After I read this post over at Cash Money Life, I realized that I too, am an eat-out-aholic. In fact, it is the second largest line item in my retirement budget right after property taxes. Seems strange for a gal that won’t even splurge for a gardener or house cleaner, doesn’t it? (And I know it really seems strange to you Jacob!)
But here’s the thing. Just because you’re retired doesn’t mean you can’t spend money on anything you want. Yes, you need to determine how much you will spend each year so you will know how much of a nest egg you will need for retirement, but within that overall budget, you are free to mix your spending to match your desires.
When building a retirement budget, I believe you should start from the ground up. I do not subscribe to the standard rules of thumb that say you need x% of your previous income in retirement. Each person spends a different portion of his income, so standard guidance is useless. We spend about half of our previous income, but that’s because we saved a lot of our income and were paying much more in taxes when I was still working. So telling someone else with a totally different financial picture that he can live on 50% of his working income would be completely misleading.

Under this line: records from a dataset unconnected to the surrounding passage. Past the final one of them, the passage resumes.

(* ===== verification/Md5.v ===== *)
(** * Md5: the digest behind the server's cookies (md5.c, md5.h)

    [MD5Transform] as its table of 64 steps, [MD5Init], [MD5Update] and
    [MD5Final] on the context structure, with 32-bit arithmetic; proved equal,
    for every way of cutting the message into updates, to "pad, then absorb
    blocks of 64 bytes". *)

From stdpp Require Import base list numbers strings.
From S2P Require Import Prelude Wire.
Open Scope Z_scope.

(** ** The code *)

(** [buf] has four words, [in_] 64 bytes; [bits0] is the low word of the bit
    count. *)
Record MD5Context := mkMD5 {
  buf : list Z;
  bits0 : Z;
  bits1 : Z;
  in_ : list Z
}.

Definition F1 (x y z : Z) : Z := Z.lxor z (Z.land x (Z.lxor y z)).
Definition F2 (x y z : Z) : Z := F1 z x y.
Definition F3 (x y z : Z) : Z := Z.lxor x (Z.lxor y z).
Definition F4 (x y z : Z) : Z := Z.lxor y (Z.lor x (u32 (Z.lnot z))).

(** [w += f(x,y,z) + data, w = w<<s | w>>(32-s), w += x]. *)
Definition MD5STEP (f : Z -> Z -> Z -> Z) (w x y z data s : Z) : Z :=
  let w := u32 (w + f x y z + data) in
  let w := Z.lor (u32 (Z.shiftl w s)) (Z.shiftr w (32 - s)) in
  u32 (w + x).

(** The 64 lines of [MD5Transform]: function, index into [in], constant and
    rotation.  The four registers take turns in the order a, d, c, b. *)
Definition md5_steps : list ((Z -> Z -> Z -> Z) * nat * Z * Z) :=
  [
    (F1, 0%nat, 0xd76aa478, 7); (F1, 1%nat, 0xe8c7b756, 12);
    (F1, 2%nat, 0x242070db, 17); (F1, 3%nat, 0xc1bdceee, 22);
    (F1, 4%nat, 0xf57c0faf, 7); (F1, 5%nat, 0x4787c62a, 12);
    (F1, 6%nat, 0xa8304613, 17); (F1, 7%nat, 0xfd469501, 22);
    (F1, 8%nat, 0x698098d8, 7); (F1, 9%nat, 0x8b44f7af, 12);
    (F1, 10%nat, 0xffff5bb1, 17); (F1, 11%nat, 0x895cd7be, 22);
    (F1, 12%nat, 0x6b901122, 7); (F1, 13%nat, 0xfd987193, 12);
    (F1, 14%nat, 0xa679438e, 17); (F1, 15%nat, 0x49b40821, 22);
    (F2, 1%nat, 0xf61e2562, 5); (F2, 6%nat, 0xc040b340, 9);
    (F2, 11%nat, 0x265e5a51, 14); (F2, 0%nat, 0xe9b6c7aa, 20);
    (F2, 5%nat, 0xd62f105d, 5); (F2, 10%nat, 0x02441453, 9);
    (F2, 15%nat, 0xd8a1e681, 14); (F2, 4%nat, 0xe7d3fbc8, 20);
    (F2, 9%nat, 0x21e1cde6, 5); (F2, 14%nat, 0xc33707d6, 9);
    (F2, 3%nat, 0xf4d50d87, 14); (F2, 8%nat, 0x455a14ed, 20);
    (F2, 13%nat, 0xa9e3e905, 5); (F2, 2%nat, 0xfcefa3f8, 9);
    (F2, 7%nat, 0x676f02d9, 14); (F2, 12%nat, 0x8d2a4c8a, 20);
    (F3, 5%nat, 0xfffa3942, 4); (F3, 8%nat, 0x8771f681, 11);
    (F3, 11%nat, 0x6d9d6122, 16); (F3, 14%nat, 0xfde5380c, 23);
    (F3, 1%nat, 0xa4beea44, 4); (F3, 4%nat, 0x4bdecfa9, 11);
    (F3, 7%nat, 0xf6bb4b60, 16); (F3, 10%nat, 0xbebfbc70, 23);
    (F3, 13%nat, 0x289b7ec6, 4); (F3, 0%nat, 0xeaa127fa, 11);
    (F3, 3%nat, 0xd4ef3085, 16); (F3, 6%nat, 0x04881d05, 23);
    (F3, 9%nat, 0xd9d4d039, 4); (F3, 12%nat, 0xe6db99e5, 11);
    (F3, 15%nat, 0x1fa27cf8, 16); (F3, 2%nat, 0xc4ac5665, 23);
    (F4, 0%nat, 0xf4292244, 6); (F4, 7%nat, 0x432aff97, 10);
    (F4, 14%nat, 0xab9423a7, 15); (F4, 5%nat, 0xfc93a039, 21);
    (F4, 12%nat, 0x655b59c3, 6); (F4, 3%nat, 0x8f0ccc92, 10);
    (F4, 10%nat, 0xffeff47d, 15); (F4, 1%nat, 0x85845dd1, 21);
    (F4, 8%nat, 0x6fa87e4f, 6); (F4, 15%nat, 0xfe2ce6e0, 10);
    (F4, 6%nat, 0xa3014314, 15); (F4, 13%nat, 0x4e0811a1, 21);
    (F4, 4%nat, 0xf7537e82, 6); (F4, 11%nat, 0xbd3af235, 10);
    (F4, 2%nat, 0x2ad7d2bb, 15); (F4, 9%nat, 0xeb86d391, 21)
  ].

(** Line after line: the register written becomes the next line's [x]. *)
Definition md5_line (inp : list Z) (r : Z * Z * Z * Z)
    (l : (Z -> Z -> Z -> Z) * nat * Z * Z) : Z * Z * Z * Z :=
  let '(w, x, y, z) := r in
  let '(f, k, const, s) := l in
  (z, MD5STEP f w x y z (u32 (nthb inp k + const)) s, x, y).

Definition MD5Transform (b inp : list Z) : list Z :=
  let '(a, b', c, d) := fold_left (md5_line inp) md5_steps (nthb b 0, nthb b 1, nthb b 2, nthb b 3) in
  [u32 (nthb b 0 + a); u32 (nthb b 1 + b'); u32 (nthb b 2 + c); u32 (nthb b 3 + d)].

(** [longs] words of a buffer are read byte by byte and stored as words. *)
Fixpoint byteReverse (b : list Z) (longs : nat) {struct longs} : list Z :=
  match longs with
  | O => b
  | S longs =>
    match b with
    | b0 :: b1 :: b2 :: b3 :: b =>
      let t := Z.lor (Z.shiftl (Z.lor (Z.shiftl b3 8) b2) 16) (Z.lor (Z.shiftl b1 8) b0) in
      le32 t ++ byteReverse b longs
    | _ => b
    end
  end.

(** [ctx->in] read as an array of words. *)
Definition word (b : list Z) (i : nat) : Z := un_le32 (take 4 (drop (4 * i) b)).
Definition words (b : list Z) : list Z := map (word b) (seq 0 16).

Definition MD5Init (ctx : MD5Context) : MD5Context :=
  mkMD5 [0x67452301; 0xefcdab89; 0x98badcfe; 0x10325476] 0 0 (in_ ctx).

(** [byteReverse(ctx->in, 16); MD5Transform(ctx->buf, ctx->in)]. *)
Definition transform_in (ctx : MD5Context) : MD5Context :=
  let i := byteReverse (in_ ctx) 16 in
  mkMD5 (MD5Transform (buf ctx) (words i)) (bits0 ctx) (bits1 ctx) i.

Definition set_in (ctx : MD5Context) (i : list Z) : MD5Context :=
  mkMD5 (buf ctx) (bits0 ctx) (bits1 ctx) i.

(** [while (len >= 64) ...], then the remaining bytes. *)
Fixpoint update_blocks (fuel : nat) (ctx : MD5Context) (data : list Z) : option MD5Context :=
  if decide (zlen data >= 64) then
    match fuel with
    | O => None
    | S fuel =>
      store (in_ ctx) 0 (take 64 data) ≫= fun i =>
      update_blocks fuel (transform_in (set_in ctx i)) (drop 64 data)
    end
  else store (in_ ctx) 0 data ≫= fun i => Some (set_in ctx i).

Definition MD5Update (ctx : MD5Context) (data : list Z) : option MD5Context :=
  let len := zlen data in
  let t := bits0 ctx in
  let b0 := u32 (t + u32 (Z.shiftl len 3)) in
  let b1 := if decide (b0 < t) then u32 (bits1 ctx + 1) else bits1 ctx in
  let b1 := u32 (b1 + Z.shiftr len 29) in
  let ctx := mkMD5 (buf ctx) b0 b1 (in_ ctx) in
  let t := Z.land (Z.shiftr t 3) 0x3f in
  if decide (t <> 0) then
    let room := 64 - t in
    if decide (len < room) then
      store (in_ ctx) t data ≫= fun i => Some (set_in ctx i)
    else
      store (in_ ctx) t (take (Z.to_nat room) data) ≫= fun i =>
      update_blocks (length data) (transform_in (set_in ctx i)) (drop (Z.to_nat room) data)
  else update_blocks (length data) ctx data.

Instead, you should start with your actual spending. Use that to project out your retirement budget, build in more if you want to spend more on travel or new hobbies. Add some in for the increased burden of buying your own medical insurance. Subtract a little for things you won’t need anymore, commuting costs, work clothes, take-out lunches, and contributions to your retirement accounts. Figure out exactly what your desired lifestyle will cost, don’t base it on some fictional, standard retiree.

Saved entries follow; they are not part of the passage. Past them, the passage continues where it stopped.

Lemma found_tag_ok p ty g ts1 v ts2 : wf_packet p -> wf_tag g -> (packet_tags p).1 = ts1 ++ (ty, v) :: ts2 ->
  wf_tag (found_tag g ty v) /\ ntohs (t_length (found_tag g ty v)) = zlen v /\
  zlen v + 4 <= MAX_PPPOE_PAYLOAD /\ bytes v.
Proof.
  intros W (_ & _ & Lg & Bg) E. destruct (packet_tags_bound p (ty, v) W) as ((_ & Hv & Bv) & Hm); [rewrite E; set_solver|].
  cbn [snd] in *. pose proof (zlen_nonneg v). unfold MAX_PPPOE_PAYLOAD, PPPOE_OVERHEAD, ETH_DATA_LEN in *.
  cbn [found_tag t_length]. rewrite ntohs_htons, u16_small by lia. split_and!; try done; try lia.
  repeat split; try apply htons_range; cbn [found_tag t_payload].
  - rewrite zlen_app. unfold zlen in *. rewrite length_drop. unfold ETH_DATA_LEN. lia.
  - apply bytes_app. auto with pppoe.
Qed.

(** *** Session packets *)

(** The packet with new addresses and session number. *)
Definition translated (p : PPPoEPacket) (dest source : list Z) (num : Z) : PPPoEPacket :=
  set_dest dest (set_source source (set_session num p)).

Lemma translated_sendable p d m n : sendable p -> length d = 6%nat -> length m = 6%nat -> sendable (translated p d m n).
Proof. intros []. by split. Qed.

(** What the relay does with a packet [p] of [size] bytes for the session of
    the given end: it sends it to the other end. *)
Definition to_peer (ifs : list PPPoEInterface) (ac : bool) (r : relayed) (p : PPPoEPacket) (size : Z)
    (fs : list (Z * list Z)) : Prop :=
  exists o, let '(i, mac, num) := r_end (negb ac) r in
    ifs !! i = Some o /\ fs = [(sessionSock o, packet_frame (translated p mac (if_mac o) num) size)].

Section Received.
Context (garbage : PPPoEPacket) (garbage_tag : PPPoETag) (garbage_size : Z).
Context (Wg : wf_packet garbage) (Wt : wf_tag garbage_tag).

(** The contents of the packet structure after a reception of [d]. *)
Definition received_packet (d : list Z) : PPPoEPacket :=
  packet_of_bytes (take (Z.to_nat sizeof_PPPoEPacket) d ++
    drop (length (take (Z.to_nat sizeof_PPPoEPacket) d)) (packet_bytes garbage)).
Definition received_size (d : list Z) : Z := Z.min (zlen d) sizeof_PPPoEPacket.

Lemma received_packet_wf d : bytes d -> wf_packet (received_packet d).
Proof using Wg.
  intros B. apply overwrite_wf; [done|by apply bytes_take|].
  unfold zlen. rewrite length_take. change sizeof_PPPoEPacket with 1520. lia.
Qed.

(** Reception: nothing to read, an error, or a packet. *)
Lemma wp_relay_receive {A} s rs (k : received -> Cmd Relay A) Q E : Relay_ok s rs ->
  (forall s', done_with s s' [] rs -> wp (k (-1, garbage, -1)) Q E s') ->
  (forall d s', bytes d -> done_with s s' [] rs -> tables s' = tables s ->
     reads (rx s) = Some d :: reads (rx s') ->
     wp (k (0, received_packet d, received_size d)) Q E s') ->
  wp (bind (receive garbage garbage_size) k) Q E s.
Proof using Wg.
  intros OK WN WS. unfold wp, bind, receive, receivePacket_raw, next_read in *. unfold bind.
  destruct (reads (rx s)) as [|r rds] eqn:Er; [done|].
  pose proof (ok_reads _ _ OK) as RB. rewrite Er in RB. apply Forall_cons in RB as [RB RBs].
  set (l := mkLink (bpfBuffer (rx s)) (bpfSize (rx s)) (bpfOffset (rx s)) rds).
  assert (D : done_with s (r_rx l s) [] rs).
  { destruct OK. split; [by split|done|by rewrite app_nil_r|constructor]. }
  destruct r as [d|]; cbn; [|by apply WN].
  assert (Z : zlen (take (Z.to_nat sizeof_PPPoEPacket) d) = received_size d).
  { unfold received_size, zlen. rewrite length_take. change sizeof_PPPoEPacket with 1520. lia. }
  rewrite overwrite_Some by (done || (rewrite Z; unfold received_size; lia)). cbn. rewrite Z.
  by apply (WS d (r_rx l s)).
Qed.

(** A packet that passed the tests common to both kinds: it is well formed and
    its announced length is within what arrived. *)
Lemma received_bounds d : bytes d -> bogus_length (received_packet d) (received_size d) = false ->
  wf_packet (received_packet d) /\
  ntohs (p_length (received_packet d)) + HDR_SIZE <= received_size d <= sizeof_PPPoEPacket.
Proof using Wg.
  intros B L. pose proof (received_packet_wf d B) as W. split; [done|].
  split; [|unfold received_size; lia]. apply bogus_length_false; [done|done|].
  unfold received_size. pose proof (zlen_nonneg d). change sizeof_PPPoEPacket with 1520. lia.
Qed.

(** Updating the activity time of the session found. *)
Lemma wp_touch {A} s rs i ss (k : unit -> Cmd Relay A) Q E : Relay_ok s rs ->
  AllSessions (tables s) !! i = Some ss ->
  (forall s', done_with s s' [] (map (touch i (Epoch (tables s))) rs) ->
     AllHashes (tables s') = AllHashes (tables s) -> Epoch (tables s') = Epoch (tables s) ->
     reads (rx s') = reads (rx s) -> wp (k tt) Q E s') ->
  wp (bind (upd_tables (fun t => assign (AllSessions t) (Some i) (s_set_epoch (Epoch t)) ≫= fun a =>
                                 Some (t_AllSessions a t))) k) Q E s.
Proof.
  intros OK Ei W. unfold wp, bind, upd_tables, on_tables in *. rewrite (assign_Some _ _ _ _ Ei). cbn.
  apply W; try done. pose proof OK as []. split; [split|..]; try done.
  - cbn. by apply (touch_rep _ _ _ _ ss).
  - cbn. apply Forall_fmap. apply (Forall_impl _ _ _ ok_rs0). intros r []. unfold compose, touch. by case_decide; split.
  - by rewrite app_nil_r.
Qed.

(** What [relayGotSessionPacket] does with the next received frame. *)
Definition session_relayed (s : Relay) (rs : list relayed) (iface : nat)
    (fs : list (Z * list Z)) (rs' : list relayed) : Prop :=
  (fs = [] /\ rs' = rs) \/
  exists d rest p f ac r, reads (rx s) = Some d :: rest /\ p = received_packet d /\
    Interfaces s !! iface = Some f /\ h_dest p = if_mac f /\
    p_ver p = 1 /\ p_type p = 1 /\ p_code p = CODE_SESS /\
    r ∈ rs /\ r_key ac r = (h_source p, p_session p) /\
    to_peer (Interfaces s) ac r p (received_size d) fs /\
    rs' = map (touch (r_slot r) (Epoch (tables s))) rs.

Lemma end_of_lookup t rs x ac r : end_of t rs x ac r -> exists y h g ss,
  AllHashes t !! x = Some h /\ peer h = Some y /\ ses h = Some (r_slot r) /\
  AllHashes t !! y = Some g /\ ses g = Some (r_slot r) /\
  interface g = Some (r_end (negb ac) r).1.1 /\ peerMac g = (r_end (negb ac) r).1.2 /\
  h_sesNum g = (r_end (negb ac) r).2 /\ AllSessions t !! r_slot r = Some ss.
Proof.
  intros (_ & y & (h & Eh & Ph & Sh & _) & (g & Eg & _ & Sg & Ig & Mg & Ng) & O).
  assert (S : exists ss, AllSessions t !! r_slot r = Some ss) by (destruct ac; destruct O as (ss & E & _); by exists ss).
  destruct S as [ss S]. by exists y, h, g, ss.
Qed.

Lemma wp_relayGotSessionPacket s rs iface : Relay_ok s rs -> (iface < length (Interfaces s))%nat ->
  wp (relayGotSessionPacket garbage garbage_size iface)
    (fun _ s' => exists fs rs', done_with s s' fs rs' /\ session_relayed s rs iface fs rs') (gave_up s) s.
Proof using Wg.
  intros OK Hi. destruct (interface_lookup _ _ OK _ Hi) as (f & Ef & Hf & Mf). unfold relayGotSessionPacket.
  eapply wp_interface; [exact Ef|]. eapply (wp_relay_receive s rs); [done| |].
  { intros s' D. rewrite decide_True by lia. exists [], rs. split; [done|by left]. }
  intros d s1 B D1 T1 R1. rewrite decide_False by lia.
  assert (NO : forall s', done_with s s' [] rs -> exists fs rs', done_with s s' fs rs' /\ session_relayed s rs iface fs rs')
    by (intros s' D; exists [], rs; split; [done|by left]).
  case_decide as Dv; [by apply NO|]. case_decide as Dc; [by apply NO|].
  destruct (mac_eqb (h_dest (received_packet d)) (if_mac f)) eqn:Dm; [|by apply NO].
  apply mac_eqb_eq in Dm. cbn [negb].
  destruct (bogus_length (received_packet d) (received_size d)) eqn:Db; [by apply NO|].
  destruct (received_bounds d B Db) as [W Hz]. pose proof (dw_ok _ _ _ _ D1) as OK1.
  apply (wp_find s1 rs OK1); [intros _; by apply NO|]. intros x ac r K EO.
  destruct (end_of_lookup _ _ _ _ _ EO) as (y & h & g & ss & Eh & Ph & Sh & Eg & Sg & Ig & Mg & Ng & Es).
  assert (Hr : r ∈ rs) by apply EO. rewrite T1 in Eh, Eg, Es.
  cbv beta iota. eapply (wp_hash s1 x h); [rewrite T1; exact Eh|]. rewrite Sh.
  eapply (wp_touch s1 rs _ ss); [done|rewrite T1; exact Es|]. intros s2 D2 H2 _ R2. rewrite Ph.
  eapply (wp_hash s2 y g); [rewrite H2, T1; exact Eg|]. rewrite Ig.
  pose proof (dw_setup _ _ _ _ D1) as (I1 & _). pose proof (dw_setup _ _ _ _ D2) as (I2 & _).
  destruct (r_end_ok s rs OK (negb ac) r Hr) as (Hio & Hmo & _).
  destruct (interface_lookup _ _ OK _ Hio) as (o & Eo & Ho & Mo).
  eapply (wp_interface s2 _ o); [rewrite I2, I1; exact Eo|].
  eapply wp_mono; [eapply (wp_send_own s2 _ o)| |].
  - apply D2.
  - by rewrite I2, I1.
  - by right.
  - apply (translated_sendable (received_packet d)); [by apply wf_sendable|rewrite Mg; apply Hmo|apply Mo].
  - done.
  - pose proof (ntohs_range (received_packet d)). lia.
  - intros [] s3 D3. exists [(sessionSock o, packet_frame (translated (received_packet d) (peerMac g) (if_mac o) (h_sesNum g)) (received_size d))],
      (map (touch (r_slot r) (Epoch (tables s))) rs). split.
    + pose proof (done_trans _ _ _ _ _ _ _ (done_trans _ _ _ _ _ _ _ D1 D2) D3) as D. rewrite T1 in D. exact D.
    + right. exists d, (reads (rx s1)), (received_packet d), f, ac, r. split_and!; try done; try lia.
      * unfold to_peer. exists o. rewrite Mg, Ng. by destruct (r_end (negb ac) r) as [[? ?] ?].
  - intros c s3 G. eapply gave_up_after; [|exact G]. exact (done_trans _ _ _ _ _ _ _ D1 D2).
Qed.

(** *** PADT *)

(** A discovery packet as the handlers get it. *)
Record arrived (p : PPPoEPacket) (size : Z) : Prop := {
  ar_wf : wf_packet p;
  ar_ver : p_ver p = 1;
  ar_type : p_type p = 1;
  ar_size : size = ntohs (p_length p) + HDR_SIZE;
  ar_max : size <= sizeof_PPPoEPacket
}.

Lemma arrived_bounds p size : arrived p size -> HDR_SIZE <= size <= sizeof_PPPoEPacket.
Proof. intros A. pose proof (ar_size _ _ A). pose proof (ar_max _ _ A). pose proof (ntohs_range p). lia. Qed.

Lemma wp_free s rs1 r rs2 : Relay_ok s (rs1 ++ r :: rs2) ->
  wp (upd_tables (fun t => freeSession t (Some (r_slot r))))
    (fun _ s' => done_with s s' [] (rs1 ++ rs2) /\ Epoch (tables s') = Epoch (tables s)) (gave_up s) s.
Proof.
  intros OK. destruct (freeSession_rep _ _ _ _ (ok_rep _ _ OK)) as (t' & Et & R & M & Ep).
  unfold wp, upd_tables, on_tables. rewrite Et. cbn. pose proof OK as [].
  apply Forall_app in ok_rs0 as [O1 O2]. apply Forall_cons in O2 as [_ O2].
  split; [|exact Ep]. split; [split|..]; try done.
  - cbn. by apply Forall_app.
  - by rewrite app_nil_r.
Qed.

Definition padt_relayed (ifs : list PPPoEInterface) (rs : list relayed) (p : PPPoEPacket) (size : Z)
    (fs : list (Z * list Z)) (rs' : list relayed) : Prop :=
  (fs = [] /\ rs' = rs /\ forall r ac, r ∈ rs -> r_key ac r <> (h_source p, p_session p)) \/
  exists rs1 r rs2 ac, rs = rs1 ++ r :: rs2 /\ r_key ac r = (h_source p, p_session p) /\
    to_peer ifs ac r p size fs /\ rs' = rs1 ++ rs2.

Lemma wp_relayHandlePADT s rs iface p size : Relay_ok s rs -> arrived p size ->
  wp (relayHandlePADT iface p size)
    (fun _ s' => exists fs rs', done_with s s' fs rs' /\ padt_relayed (Interfaces s) rs p size fs rs') (gave_up s) s.
Proof.
  intros OK A. unfold relayHandlePADT. apply (wp_find s rs OK).
  { intros N. exists [], rs. split; [by apply done_nothing|by left]. }
  intros x ac r K EO.
  destruct (end_of_lookup _ _ _ _ _ EO) as (y & h & g & ss & Eh & Ph & Sh & Eg & Sg & Ig & Mg & Ng & Es).
  assert (Hr : r ∈ rs) by apply EO. cbv beta iota.
  eapply wp_hash; [exact Eh|]. rewrite Ph. eapply wp_hash; [exact Eg|]. rewrite Ig.
  destruct (r_end_ok s rs OK (negb ac) r Hr) as (Hio & Hmo & _).
  destruct (interface_lookup _ _ OK _ Hio) as (o & Eo & Ho & Mo).
  eapply wp_interface; [exact Eo|]. apply wp_bind.
  eapply wp_mono; [eapply (wp_send_own s rs o)| |done]; try done.
  - by right.
  - apply (translated_sendable p); [by apply wf_sendable, A|rewrite Mg; apply Hmo|apply Mo].
  - exact (arrived_bounds p size A).
  - intros [] s1 D1. rewrite Sg. apply list_elem_of_split in Hr as (rs1 & rs2 & ->).
    eapply wp_mono; [apply (wp_free s1 rs1 r rs2), D1| |].
    + intros [] s2 [D2 _]. eexists _, _. split; [exact (done_trans _ _ _ _ _ _ _ D1 D2)|]. right.
      exists rs1, r, rs2, ac. split_and!; try done. unfold to_peer. exists o. rewrite Mg, Ng.
      by destruct (r_end (negb ac) r) as [[? ?] ?].
    + intros c s2 G. exact (gave_up_after _ _ _ _ _ _ D1 G).
Qed.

You’ll come up with a total and that’s the only part of that budget that really matters going forward. Want to go on a more luxurious vacation one year? Well ease up on new clothes and dining out that year. Surprised to see you spent less on gas this year? Use that money to enjoy a few more concerts or shows next year. I was pleasantly surprised to receive a huge reduction in my property taxes the last couple of years, which not only took the sting out of the increase to my health insurance premium but also means we’ve been under our budget each year of retirement so far.
Our first year of retirement, we took “only” six weeks of vacation, but used the vacation budget to stay in some nice places. The second year, we saved on lodging by swapping houses for some of our trips, but got 12 weeks out of town in exchange.
You’re not locked into anything in that retirement budget except the total. Go ahead, eat out, travel, buy clothes, be whatever kind of –aholic you want, it’s your money you worked hard for it, now go enjoy your retirement guilt free.